Women Face Amplified Risks in the Pandemic. Funders Are Responding

Connecting the Dots – #YesThisIsAnArtsStory Repost from Inside Philanthropy

Julia Travers | 28 April 2020

Many women face multiple challenges during the pandemic, including increased family responsibilities, domestic abuse, job loss, poverty, and risk of illness in frontline jobs. Women are carrying out essential work like nursing, food service, child care or cleaning without adequate protective equipment, paid leave or healthcare. And women are taking on even more of society’s informal caretaking roles, even as their access to support networks, social services and reproductive healthcare diminish.

Black women and other women of color, women who are poor, undocumented, LGBTQ+, those who have differing abilities, are elderly or homeless, girls, and people who don’t conform to the gender binary often face barriers to wellness during normal times. The pandemic has put them at greater risk.

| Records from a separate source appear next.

Lemma find_head `{Allocator} key m : (∀ n, alloc_ok n = true) → msg_ok m → no_h key →
  find_header_value (msg_head m) key = field_value key (m_fields m).
Proof.
  intros Hall Hm Hk. destruct (ok_fields m Hm) as [Hf _]. unfold msg_head.
  rewrite header_value_joined by (done || by apply clean_first || by apply clean_fields).
  rewrite <- find_fields by done. unfold find_line. cbn [find].
  destruct (bool_decide (line_key _ = _)) eqn:E; [|done]. apply bool_decide_eq_true in E. exfalso.
  assert (∃ t, first_line m = 72 :: t) as [t Ht] by (by eexists). rewrite Ht in E.
  unfold line_key in E. cbn [memchr] in E. change (72 =? 58) with false in E. cbn match in E.
  pose proof (memchr_spec 58 t) as Hi. destruct (memchr 58 t) as [i|]; [|done]. injection E as E.
  destruct key as [|c key]; [done|]. cbn in Hk. replace (Z.to_nat (i + 1)) with (S (Z.to_nat i)) in E by lia.
  cbn [take map] in E. injection E as E _. by rewrite <- E in Hk.
Qed.

Lemma find_tail `{Allocator} key h fs : (∀ n, alloc_ok n = true) → Forall field_ok (h :: fs) →
  find_header_value (joined (header_line h) (map header_line fs)) key = field_value key (h :: fs).
Proof.
  intros Hall Hf. apply Forall_cons_1 in Hf as [Hh Hf].
  rewrite header_value_joined by (done || by apply clean_field || by apply clean_fields).
  apply (find_fields key (h :: fs)). by constructor.
Qed.

(** ** Framing *)

Definition msg_framing (m : message) : framing :=
  mk_framing (zlen (msg_head m) + 4)
    (match field_value (B "Content-Length") (m_fields m) with Some v => atoll v | None => -1 end)
    (is_chunked (m_fields m)).

Section Framing.
Context `{Allocator} (Hall : ∀ n, alloc_ok n = true) (m : message) (Hm : msg_ok m).

Lemma head_end q : strstr (msg_head m ++ CRLF ++ CRLF ++ q) (CRLF ++ CRLF) = Some (zlen (msg_head m)).
Proof. apply strstr_joined; [by apply clean_first|]. apply clean_fields, Hm. Qed.

Lemma framing_at q : framing_of (msg_head m ++ CRLF ++ CRLF ++ q) = Some (msg_framing m).
Proof.
  unfold framing_of. rewrite head_end, ztake_app_zlen by done. unfold msg_framing, says, is_chunked.
  rewrite !find_head by done. done.
Qed.

Lemma head_split q : msg_head m ++ CRLF ++ CRLF ++ q = (msg_head m ++ CRLF ++ CRLF) ++ q.
Proof. by rewrite <- !app_assoc. Qed.

Lemma after_head q : zdrop (zlen (msg_head m) + 4) (msg_head m ++ CRLF ++ CRLF ++ q) = q.
Proof. rewrite head_split. apply zdrop_app_zlen. rewrite !length_app. change (length CRLF) with 2%nat. lia. Qed.

Lemma framing_part p s : p ++ s = msg_bytes m →
  framing_of p = None ∨ ∃ q, p = msg_head m ++ CRLF ++ CRLF ++ q ∧ q ++ s = m_wire m.
Proof.
  intros E. destruct (Z_lt_ge_dec (zlen p) (zlen (msg_head m) + 4)) as [Hp|Hp].
  - left. unfold framing_of. unfold msg_bytes, msg_head in E.
    by rewrite (strstr_cut _ _ _ _ _ (clean_first m Hm) (clean_fields _ (proj1 (ok_fields m Hm))) E Hp).
  - right. unfold msg_bytes in E. rewrite head_split in E.
    apply app_eq_inv in E as [(k & -> & E)|(k & Hk & E)].
    + exists k. by rewrite head_split.
    + assert (k = []) as ->.
      { apply (f_equal length) in Hk. rewrite !length_app in Hk. change (length CRLF) with 2%nat in Hk. destruct k; [done|cbn [length] in Hk; lia]. }
      exists []. rewrite app_nil_r in *. subst p. done.
Qed.

Lemma complete_part q s : q ++ s = m_wire m → s ≠ [] →
  body_complete (msg_framing m) (msg_head m ++ CRLF ++ CRLF ++ q) = Ok (inr false).
Proof.
  intros E Hs. unfold body_complete. cbn [fr_body fr_chunked fr_length msg_framing]. rewrite after_head.
  destruct (ok_body m Hm) as [b v -> -> Hv|cs ext ls blank -> Hb].
  - do 3 f_equal. apply (f_equal length) in E. rewrite length_app in E. destruct s; [done|]. cbn [length] in E.
    apply andb_false_iff. right. apply Z.leb_gt. lia.
  - destruct (scan_cut _ _ _ _ _ _ Hb E Hs) as [got ->]. done.
Qed.

Lemma complete_whole rest : body_complete (msg_framing m) (msg_bytes m ++ rest) = Ok (inr true).
Proof.
  unfold body_complete, msg_bytes. cbn [fr_body fr_chunked fr_length msg_framing].
  rewrite <- !app_assoc, after_head. destruct (ok_body m Hm) as [b v -> -> Hv|cs ext ls blank -> Hb].
  - do 3 f_equal. rewrite Hv. apply andb_true_iff. split; apply Z.leb_le; zl.
  - rewrite scan_whole by done. done.
Qed.
End Framing.

(** ** The read loop *)

Section Reading.
Context `{Allocator} (Hall : ∀ n, alloc_ok n = true).
Context {C : Type} {vt : zcio_stream_vtable C} {inv : C → Prop} {rem : C → bytes} `{!Source vt inv rem} (fl : Z).
Abbreviation handle := (option (zcio_stream C)).
Context (set_timeout : handle → Z → handle) (now : nat → Z) (deadline : Z).
Abbreviation st c := (Some (mk_stream vt c fl)).
Hypothesis Htimeout : ∀ c t, inv c → ∃ c', set_timeout (st c) t = st c' ∧ inv c' ∧ rem c' = rem c.
Hypothesis Htime : deadline = 0 ∨ ∀ k, now k < deadline.

Lemma remaining w : ∃ r w', deadline_remaining_ms now deadline w = (r, w') ∧ r ≠ 0 ∧ w_log w' = w_log w.
Proof.
  unfold deadline_remaining_ms. destruct (deadline =? 0) eqn:E; btest; [by exists (-1), w|].
  destruct Htime as [?|Ht]; [done|]. specialize (Ht (w_tick w)). do 2 eexists. split; [done|]. split; [|done].
  destruct (_ <=? _) eqn:E2; btest; unfold INT_MAX; lia.
Qed.

Context (m : message) (Hm : msg_ok m) (rest : bytes) (w0 : world).

(** Part of the message was read and is in the buffer, the rest is to come. *)
Definition partial (s : reading) : Prop :=
  ∃ c w out, s = (st c, w, out, framing_of (bt_bytes out)) ∧ inv c ∧ w_log w = w_log w0 ∧
    ∃ q, q ≠ [] ∧ bt_bytes out ++ q = msg_bytes m ∧ rem c = q ++ rest.

Definition received (o : handle * world * Z * buf_t) : Prop :=
  ∃ c w raw k, o = (st c, w, ZCIO_OK, raw) ∧ inv c ∧ w_log w = w_log w0 ∧
    bt_bytes raw = msg_bytes m ++ k ∧ k ++ rem c = rest.

Lemma buf_append_ok b s : bt_len b + zlen s ≤ SIZE_MAX → ∃ b', buf_append b s = (ZCIO_OK, b') ∧ bt_bytes b' = bt_bytes b ++ s.
Proof.
  intros Hs. destruct (writes_put s b) as (r & b' & E & _ & Hc & Ha). rewrite (Ha Hall Hs) in *. exists b'.
  split; [exact E|by apply Hc].
Qed.

Lemma framing_kept out d q : bt_bytes out ++ d ++ q = msg_bytes m →
  match framing_of (bt_bytes out) with Some f => Some f | None => framing_of (bt_bytes out ++ d) end
    = framing_of (bt_bytes out ++ d).
Proof.
  intros E. destruct (framing_part m Hm (bt_bytes out) (d ++ q) E) as [-> |(k & -> & _)]; [done|].
  rewrite <- !app_assoc. by rewrite !(framing_at Hall m Hm).
Qed.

Yet members of these diverse communities also hold deep experience in community organizing and social justice movements. How are funders and other nonprofits stepping up to fill the gaps in public support for these groups, back their leadership, and go beyond business as usual? Here, we take a look at a range of recent efforts by philanthropy to support the needs of U.S. women in the face of COVID-19. (An earlier post explored funder support for girls in the Global South.) A strong national network of women’s funders has been at the forefront of this activity, and many other philanthropic players have pitched in. General operating support and leadership by impacted communities are recurring themes in urgent work now unfolding across the United States.